I couldn’t find a melamine sheet long enough so I’m going to have to extend this sheet.
A bit of trimming and after plenty of silicone being laid and I have the two slabs in the mould. Time to start measuring and calculating the epoxy that will be needed for this table.
Crucial step to seal the slabs or the epoxy will find it’s way out. It needs to be firmly clamped in place or the curing epoxy can cause the slabs to warp.
I used about 16 litres of low clear bubble epoxy mixed with a metallic blue pigment for this table.
Time for the pour…
You have to pour epoxy in batches as pouring too much at a time will cause to much heat in the curing process and could crack.
The epoxy curing causing bubbles even with a low bubble variant and taking precautions. I heat gun or flame can be used to release the bubbles.

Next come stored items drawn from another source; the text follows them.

Lemma written_insert write model new tables n tables' :
  (exists fp row, write = LInsert model row fp /\ new = [row]) \/
  (exists fp batch, write = LInsertMany model new batch fp) ->
  check_timeout elapsed limits 0 = Ok tt /\ affects (length new) /\
    (register_definition model ;;! with_table model (insert_rows elapsed limits new)) tables = (Ok n, tables') <->
  written write tables n tables'.
Proof.
  intros Hw. rewrite register_then_table. setoid_rewrite insert_rows_ok. unfold written, write_target.
  assert (E : write_model write = model /\
    match write with LInsert m _ _ | LInsertMany m _ _ _ => Some (mkMemoryTable m []) | _ => None end = Some (mkMemoryTable model []) /\
    (forall rows, write_checks write rows = 2%nat) /\
    forall rows rows', write_effect write rows rows' n <-> n = length new /\ rows' = rows ++ new).
  { destruct Hw as [(fp & row & -> & ->)|(fp & batch & ->)]; split_and!; try done; intros rows rows';
      (split; [by inversion 1|intros [-> ->]; constructor]). }
  destruct E as (-> & -> & Hc & He). split.
  - intros (H0 & Ha & table & rows' & Ht & (-> & -> & Hv & H1) & ->). exists table, (mt_rows table ++ new).
    split_and!; [done|by apply He|done|done| |done]. rewrite Hc. by apply in_time_two.
  - intros (table & rows' & Ht & [-> ->]%He & Ha & Hv & Hi & ->). rewrite Hc in Hi. apply in_time_two in Hi as [H0 H1].
    split_and!; [done..|]. by exists table, (mt_rows table ++ new).
Qed.

Lemma written_in_place write tables n tables' (body : ModelDef -> Mut (list DynRow) nat) :
  (forall m, write_target write tables = Some m <->
     bt_get (md_key (write_model write)) tables = Some m /\ same_semantics (mt_model m) (write_model write) = true) ->
  (forall rows, write_checks write rows = length rows + 2)%nat ->
  (forall model rows rows', body model rows = (Ok n, rows') /\ check_timeout elapsed limits 0 = Ok tt <->
     write_effect write rows rows' n /\ affects n /\ validate_dynamic_dataset model rows' = Ok tt /\
     in_time (length rows + 2)) ->
  check_timeout elapsed limits 0 = Ok tt /\ with_table (write_model write) body tables = (Ok n, tables') <->
  written write tables n tables'.
Proof.
  intros Ht Hc Hb. rewrite with_table_ok. unfold written. split.
  - intros (H0 & table & rows' & Hg & Hs & H & ->). exists table, rows'. rewrite Hc.
    destruct (proj1 (Hb _ _ _) (conj H H0)) as (He & Ha & Hv & Hi). split_and!; try done. by apply Ht.
  - intros (table & rows' & [Hg Hs]%Ht & He & Ha & Hv & Hi & ->). rewrite Hc in Hi.
    destruct (proj2 (Hb (mt_model table) (mt_rows table) rows')) as [H H0]; [done|]. split; [done|]. by exists table, rows'.
Qed.

Lemma target_in_place write tables m :
  match write with LUpdate _ _ _ _ _ | LDelete _ _ _ _ => True | _ => False end ->
  write_target write tables = Some m <->
  bt_get (md_key (write_model write)) tables = Some m /\ same_semantics (mt_model m) (write_model write) = true.
Proof.
  unfold write_target. destruct (bt_get (md_key (write_model write)) tables) as [t|].
  - destruct (same_semantics (mt_model t) (write_model write)) eqn:E; intros _; [split; [by intros [= <-]|by intros [[= <-] _]]|split; [done|intros [[= <-] E']; congruence]].
  - destruct write; intros []; (split; [done|by intros [? _]]).
Qed.

Lemma apply_write_ok write tables n tables' : machine_write_limits ->
  apply_write elapsed limits parameters write tables = (Ok n, tables') <-> written write tables n tables'.
Proof.
  intros Hm. unfold apply_write. rewrite check_lift_then. destruct write as [m row fp|m rows b fp|m a c s fp|m c s fp].
  - rewrite check_lift_then. apply (written_insert _ m [row]). left. by exists fp, row.
  - rewrite check_lift_then. apply (written_insert _ m rows). right. by exists fp, b.
  - apply (written_in_place (LUpdate m a c s fp)); [by intros; apply target_in_place|done|].
    intros model rows rows'. rewrite update_rows_ok by done. apply and_iff_compat_r. split.
    + intros (flags & H & ->). by constructor.
    + inversion 1; subst. eauto.
  - apply (written_in_place (LDelete m c s fp)); [by intros; apply target_in_place|done|].
    intros model rows rows'. rewrite delete_rows_ok. apply and_iff_compat_r. split.
    + intros (flags & H & -> & ->). by constructor.
    + inversion 1; subst. eauto.
Qed.

(** ** Assignments are simultaneous *)

(** With distinct slots, a row is assigned exactly the given datums and keeps
    its others. *)
Lemma assign_fields_ok entries : forall row row', NoDup (map fst entries) ->
  assign_fields entries row = (Ok tt, row') ->
  row_model row' = row_model row /\ length (row_values row') = length (row_values row) /\
  (forall slot d, (slot, d) ∈ entries -> row_values row' !! slot = Some d) /\
  (forall slot, slot ∉ map fst entries -> row_values row' !! slot = row_values row !! slot).
Proof.
  unfold assign_fields. induction entries as [|[slot d] entries IH]; intros row row' Hd H; cbn [for_mut] in H.
  { apply mret_ok in H as [_ ->]. split_and!; [done|done|by intros ? ? ?%not_elem_of_nil|done]. }
  apply mbind_ok in H as ([] & r1 & H1 & H). cbn [map fst] in Hd. apply NoDup_cons in Hd as [Hn Hd].
  destruct (IH r1 row' Hd H) as (Em & El & Ein & Eout). cbn [fst snd set_field dyn_row_mut] in H1.
  unfold mtry in H1. destruct (row_set_field row slot d) as [r2|] eqn:E; [|done]. injection H1 as ->.
  unfold row_set_field in E. apply rbind_ok in E as (f & _ & [_ (d0 & Hd0%ok_or_ok & [= <-])%rbind_ok]%check_then).
  cbn [row_model row_values] in *. rewrite length_insert in El.
  split_and!; [done|done| |].
  - intros s x [[= -> ->]|Hin]%elem_of_cons; [|by apply Ein]. rewrite Eout by done.
    apply list_lookup_insert_eq. by apply lookup_lt_Some in Hd0.
  - intros s [Hne Hs]%not_elem_of_cons. rewrite Eout by done. by apply list_lookup_insert_ne.
Qed.
End Effects.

After pouring the epoxy it needs about a week to cure. It looks a bit messy but a final thicknessing and sanding will fix that.
It’s back to Jeff Cash to do a final thicknessing. At this point it doesn’t look great but it will soon.
After bringing the table top back it’s time to do the final sanding and shaping. But first I need to fill in any insect holes or sap lines that have appeared after the final thicknessing.
At this point I add attach the metal legs as it will be easier for me to work on it. I also build a simple apron to increase the overall strength.
The finished table
After a couple weeks or so of work it’s finally done.
I’ve left the longs sides of the table as live edge and I’ve not masked the insect holes as they and the sap lines tell the story of the tree. The final colour is the natural look of the wood which I think is quite stunning.
I think the the blue of the epoxy river contrasts yet compliments the timber.
I learned a lot in this process and even though I promised myself I would be patient and methodical I could do better next time and improve the outcome.
It’s taken 4.5 years to take this tree to a final finished table but I think the outcome is worth it.